I missed the panel where he was talking about it, but one of my friends mentioned it, so I had to ask for more information!!!!!. First Aid essentially loses the plot for a while trying to find a way to bring ambulon back. it’s briefly mentioned as an off comment by (maybe ratchet?) that first aid has been isolating himself for months with ambulon’s dead body in the comics. Which is crazy btw lol anyway
first aid spends all that time between the plot failing to find ways to bring ambulon back to life. He fully repairs ambulons body, every fragment of him is visually perfect, /technically/ functional. He even repaints ambulon, touching up the patchy paint job Ambulon was known for.
But ambulon is truly dead.

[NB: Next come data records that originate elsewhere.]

Lemma idle_pid : p_pid (proc s 0) = 0 /\ p_state (proc s 0) <> UNUSED /\ 0 < next_pid s.
Proof.
  destruct Hinv as [[Hc Hr] _ _ _ [Hb _]]. assert ((0 < PROCESS_MAX)%nat) as H0 by (unfold PROCESS_MAX; lia).
  destruct (so_idle _ _ _ _ (co_slots _ _ _ Hc 0%nat H0) eq_refl) as [E Hst].
  assert (p_state (proc s 0) <> UNUSED) as Hu by (destruct Hst; congruence).
  split; [done|]. split; [done|]. pose proof (Hb 0%nat H0 Hu). lia.
Qed.

(** The new pid is not in use. *)
Lemma new_pids i s' : (i < PROCESS_MAX)%nat -> p_state (proc s i) = UNUSED ->
  p_pid (proc s' i) = next_pid s -> next_pid s' = next_pid s + 1 ->
  (forall j, j <> i -> p_pid (proc s' j) = p_pid (proc s j) /\ p_state (proc s' j) = p_state (proc s j)) -> pids_ok s'.
Proof.
  intros Hi Hu Hp Hn Ho. destruct (pv_pids _ _ _ _ _ _ Hinv) as [H1 H2]. pose proof idle_pid as (_ & _ & Hpos). split.
  - intros j Hj Hs. rewrite Hn. destruct (decide (j = i)) as [->|Hne]; [lia|].
    destruct (Ho j Hne) as [-> Es]. pose proof (H1 j Hj ltac:(congruence)). lia.
  - intros j k Hj Hk Hsj Hsk. destruct (decide (j = i)) as [->|Hji], (decide (k = i)) as [->|Hki]; [done|..].
    + destruct (Ho k Hki) as [-> Es]. rewrite Hp. pose proof (H1 k Hk ltac:(congruence)). lia.
    + destruct (Ho j Hji) as [-> Es]. rewrite Hp. pose proof (H1 j Hj ltac:(congruence)). lia.
    + destruct (Ho j Hji) as [-> Es], (Ho k Hki) as [-> Es']. apply H2; congruence.
Qed.

(** The state when the control block is complete, except for its state. *)
Section Filled.
Variables (stack : Z) (h : heap) (i : nat) (s2 : sys).
Hypotheses (Hnz : stack <> 0) (Hno : other !! stack = None)
  (Hst : stacks_ok base size (<[stack := STACK_SIZE]> other) (with_kheap h s))
  (Hi : (i < PROCESS_MAX)%nat) (Hun : p_state (proc s i) = UNUSED)
  (Hp2 : proc s2 i = set_pid (next_pid s) zero_process) (Ho2 : forall j, j <> i -> proc s2 j = proc s j)
  (Ht2 : length (table s2) = PROCESS_MAX) (Hh2 : queue_head s2 = queue_head s) (Hta2 : queue_tail s2 = queue_tail s)
  (Hr2 : rest_same (with_next_pid (u32 (next_pid s + 1)) (with_kheap h s)) s2).

Let s3 :=
  let s := upd i (copy_name name) s2 in
  let s := upd i (set_ppid (match current_process s with Some c => p_pid (proc s c) | None => 0 end)) s in
  let s := upd i (set_priority prio) s in
  let s := upd i (set_base_priority prio) s in
  let s := upd i (set_quantum_left SCHED_QUANTUM_TICKS) s in
  let s := upd i (set_kstack stack) s in
  let s := upd i (set_kstack_top (u32 (stack + PROCESS_KSTACK_SIZE))) s in
  upd i (set_is_user 0) s.

Lemma slot_not_current : i <> c.
Proof. intros ->. pose proof (proj2 (pv_sched _ _ _ _ _ _ Hinv)). congruence. Qed.

Lemma stack_bounds : is_u32 (stack + STACK_SIZE).
Proof.
  destruct Hst as (live & l & Hh & Ho). pose proof (ow_other _ _ _ Ho) as Hsub.
  pose proof (lookup_weaken _ _ _ _ (lookup_insert_eq other stack STACK_SIZE) Hsub) as Hl.
  pose proof (live_range _ _ _ _ _ _ _ Hh Hl) as (_ & Hb & He & _).
  pose proof (hr_base _ _ (hi_rep _ _ _ _ _ Hh)) as Hb0. pose proof (hr_bound _ _ (hi_rep _ _ _ _ _ Hh)) as Hbd.
  rewrite (hi_base _ _ _ _ _ Hh) in Hb0, Hbd. rewrite (hi_size _ _ _ _ _ Hh) in Hbd. unfold is_u32, STACK_SIZE in |- *.
  unfold STACK_SIZE in He. lia.
Qed.

Lemma filled_self : proc s3 i =
  Process (next_pid s) (p_pid (proc s c)) (thread_name name) UNUSED prio prio SCHED_QUANTUM_TICKS 0 0 None stack
    (stack + STACK_SIZE) 0 0 0 0 0 0 0 0.
Proof.
  pose proof stack_bounds as Hb. pose proof slot_not_current as Hne.
  assert (current_process s2 = Some c) as Ec
    by (rewrite (re_cur _ _ Hr2); apply (co_current _ _ _ (proj1 (pv_sched _ _ _ _ _ _ Hinv)))).
  unfold s3. change (current_process (upd i (copy_name name) s2)) with (current_process s2). rewrite Ec. cbv zeta.
  rewrite (proc_upd_ne s2 i c) by done. rewrite Ho2 by done.
  rewrite !proc_upd_eq by (rewrite ?table_upd; lia). rewrite Hp2. unfold PROCESS_KSTACK_SIZE. fold STACK_SIZE.
  rewrite u32_small by exact Hb. reflexivity.
Qed.
Lemma filled_other j : j <> i -> proc s3 j = proc s j.
Proof. intros Hj. unfold s3. cbv zeta. rewrite !proc_upd_ne by done. by apply Ho2. Qed.
Lemma filled_table : length (table s3) = PROCESS_MAX.
Proof. unfold s3. cbv zeta. by rewrite !table_upd. Qed.
Lemma filled_rest : rest_same (with_next_pid (next_pid s + 1) (with_kheap h s)) s3 /\
  queue_head s3 = queue_head s /\ queue_tail s3 = queue_tail s.
Proof.
  pose proof Hr2 as [r1 r2 r3 r4 r5 r6 r7 r8]. split; [|split; [exact Hh2|exact Hta2]].
  split; try done. change (next_pid s3) with (next_pid s2). rewrite r1. simpl. apply u32_small.
  pose proof idle_pid. unfold is_u32. lia.
Qed.

(** The frame is built on the new stack. *)
Lemma frame_built : exists hf, build_frame te entry arg (stack + STACK_SIZE) (kheap s3) = (stack + STACK_SIZE - 32, hf) /\
  stacks_ok base size (<[stack := STACK_SIZE]> other) (with_kheap hf s) /\
  forall n v, frame_words te entry arg !! n = Some v -> ld (h_mem hf) (stack + STACK_SIZE - 4 * (Z.of_nat n + 1)) = v.
Proof.
  destruct filled_rest as [R _]. rewrite (re_heap _ _ R). simpl kheap.
  destruct Hst as (live & l & Hh & Ho). pose proof (ow_other _ _ _ Ho) as Hsub.
  pose proof (lookup_weaken _ _ _ _ (lookup_insert_eq other stack STACK_SIZE) Hsub) as Hl.
  destruct (push_words_spec base size live l stack STACK_SIZE (frame_words te entry arg) (stack + STACK_SIZE) h Hh Hl)
    as (hf & E & Hhf & Hw & _); [simpl; unfold STACK_SIZE; lia|].
  exists hf. rewrite build_frame_words. split; [exact E|]. split; [|exact Hw].
  exists live, l. split; [exact Hhf|]. destruct Ho as [O1 O2 O3 O4 O5]. by split.
Qed.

What made ambulon who he was, his memories, his personality, his knowledge, his friendship- was obliterated in the bisecting, as was his spark. It was a complete brain-death by cybertronian standards.
As far as I’m aware, the spark is just a power source, relative to the memory banks portion of their processors and whatnot, specifically the sections that store the bots actual personality and memories. Though it’s always worded differently. JRO didn’t give an exact time range (understandable lol) for how long they were on Delphi, but the general thought is that First Aid and Ambulon were on Delphi together for a decent chunk of years, relative to the timeline.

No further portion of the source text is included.